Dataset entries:
Lemma reopen_ok cs :
  cs_ok cs -> cs_ok (cs_reopen cs) /\ cs_view (cs_reopen cs) = cs_view cs.
Proof.
  intros (Hcr & Hun & Hwf & rs & Hrs & Hd & Hv). unfold cs_reopen, cs_Crash. rewrite Hcr. cbn [fst].
  set (y := cs_crash _ _ _ _).
  destruct (cs_crash_fields (saves cs) CrashHostInitiated 0 cs) as (Y1 & Y2 & k' & Y3 & _).
  fold y in Y1, Y2, Y3. rewrite Hun, take_nil, app_nil_r, Hd in Y3.
  assert (parseRecords (cs_durable y) = Ok (rs_view (fold_records rs rs_init), length (frames rs))) as P.
  { rewrite Y3, <- (app_nil_r (frames rs)). rewrite parseRecords_frames; [|done|by left].
    by rewrite app_nil_r. }
  destruct (Recover_parsed y _ _ Y1 P) as (R1 & R2 & R3 & R4 & _).
  split; [|congruence]. split_and!; [done|by rewrite R4|by rewrite R3, <- Hv|].
  exists rs. rewrite R2, Y3, firstn_all, R3. done.
Qed.

#[export] Program Instance CrashStorage_Safe : CrashSafe CrashStorage := {|
  crash_save := cs_crash_save;
  reopen := cs_reopen;
|}.
Next Obligation. intros k hs batch cs Hok Hb Hf. by apply crash_save_ok. Qed.
Next Obligation.
  intros cs Hok. destruct (reopen_ok cs Hok) as [? E]. split; [done|]. simpl. by rewrite E.
Qed.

» Work task: The reply must consist solely of the lines from the one containing "destruct (Recover_parsed y" through the last line of the data, reproduced exactly.

» Reply to the exercise:
  destruct (Recover_parsed y _ _ Y1 P) as (R1 & R2 & R3 & R4 & _).
  split; [|congruence]. split_and!; [done|by rewrite R4|by rewrite R3, <- Hv|].
  exists rs. rewrite R2, Y3, firstn_all, R3. done.
Qed.

#[export] Program Instance CrashStorage_Safe : CrashSafe CrashStorage := {|
  crash_save := cs_crash_save;
  reopen := cs_reopen;
|}.
Next Obligation. intros k hs batch cs Hok Hb Hf. by apply crash_save_ok. Qed.
Next Obligation.
  intros cs Hok. destruct (reopen_ok cs Hok) as [? E]. split; [done|]. simpl. by rewrite E.
Qed.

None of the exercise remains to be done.